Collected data
(* ===== verification/_CoqProject ===== *)
-Q . S2P
Prelude.v
RustStr.v
Json.v
Proc.v
SeekSequence.v
PatchParser.v
PatchPrint.v
StreamParser.v
StreamFacts.v
ApplyChunks.v
Types.v
Lifecycle.v
Organize.v
Policy.v
Approval.v
Dates.v
Derive.v
Os.v
Utf8.v
TextStream.v
TextStreamFacts.v
TaggedLines.v
AssistantFacts.v
Truncate.v
History.v
HistoryFacts.v
AbsPath.v
NetPolicy.v
NetworkProxy.v
ProxyHandlers.v
NetworkFacts.v
Permissions.v
SandboxRoots.v
PermissionsFacts.v
PolicyTransforms.v
CommandSafety.v
ExecPolicy.v
ExecPolicyFacts.v
ExecRules.v
ExecRulesFacts.v
ExecApproval.v
SandboxManager.v
ExecApprovalFacts.v
RequirementsPolicy.v
Orchestrator.v
OrchestratorFacts.v
NetworkApproval.v
ApplyFs.v
ApplyVerify.v
ApplyFacts.v
PatchSafety.v
PatchDemo.v
NativeHarness.v
NativeFacts.v
ToolCatalog.v
ExecDemo.v
RateLimit.v
AuthStore.v
Keyring.v
AuthFlow.v
AuthFacts.v
AuthSystem.v
AuthSafety.v
AuthGrants.v
Command.v
Workspace.v
Patch.v
Store.v
DemoSerde.v
AuthScenarios.v
StoreFacts.v
Methods.v
QueueViews.v
Handlers.v
Queue.v
QueueFacts.v
Router.v
System.v
Requests.v
Scenarios.v
(** The same from the other end, on the reversed bytes. *)
Fixpoint trim_start_rev (s : string) : string :=
  match s with
  | String a s1 =>
      if ws1 a then trim_start_rev s1 else
      match s1 with
      | String b s2 =>
          if ws2 b a then trim_start_rev s2 else
          match s2 with
          | String c s3 => if ws3 c b a then trim_start_rev s3 else s
          | EmptyString => s
          end
      | EmptyString => s
      end
  | EmptyString => s
  end.

Fixpoint str_rev_app (s acc : string) : string :=
  match s with
  | EmptyString => acc
  | String a s' => str_rev_app s' (String a acc)
  end.

Definition str_rev (s : string) : string := str_rev_app s "".

Definition trim_end (s : string) : string := str_rev (trim_start_rev (str_rev s)).

(** [str::trim]. *)
Definition trim (s : string) : string := trim_end (trim_start s).

(** [str::trim_end_matches] with a character. *)
Fixpoint drop_leading (c : ascii) (s : string) : string :=
  match s with
  | String a s' => if Ascii.eqb a c then drop_leading c s' else s
  | EmptyString => s
  end.

Definition trim_end_char (c : ascii) (s : string) : string := str_rev (drop_leading c (str_rev s)).

(** Does a white-space character start here? *)
Definition ws_at (s : string) : bool :=
  match s with
  | String a s1 =>
      ws1 a ||
      match s1 with
      | String b s2 =>
          ws2 a b || match s2 with String c _ => ws3 a b c | EmptyString => false end
      | EmptyString => false
      end
  | EmptyString => false
  end.

Fixpoint take_token (s : string) : string :=
  match s with
  | EmptyString => EmptyString
  | String a s' => if ws_at s then EmptyString else String a (take_token s')
  end.

(** [s.split_whitespace().next().unwrap_or("")]. *)
Definition first_token (s : string) : string := take_token (trim_start s).

(** ** Characters *)

(** Number of bytes of the character a leading byte starts. *)
Definition char_width (a : ascii) : nat :=
  let n := byte a in
  if (n <? 128)%N then 1 else if (n <? 224)%N then 2 else if (n <? 240)%N then 3 else 4.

• Problem: Wherever the string "Fixpoint" appears in a line of the records, copy that line.

• Solution to the problem:
Fixpoint trim_start_rev (s : string) : string :=
Fixpoint str_rev_app (s acc : string) : string :=
Fixpoint drop_leading (c : ascii) (s : string) : string :=
Fixpoint take_token (s : string) : string :=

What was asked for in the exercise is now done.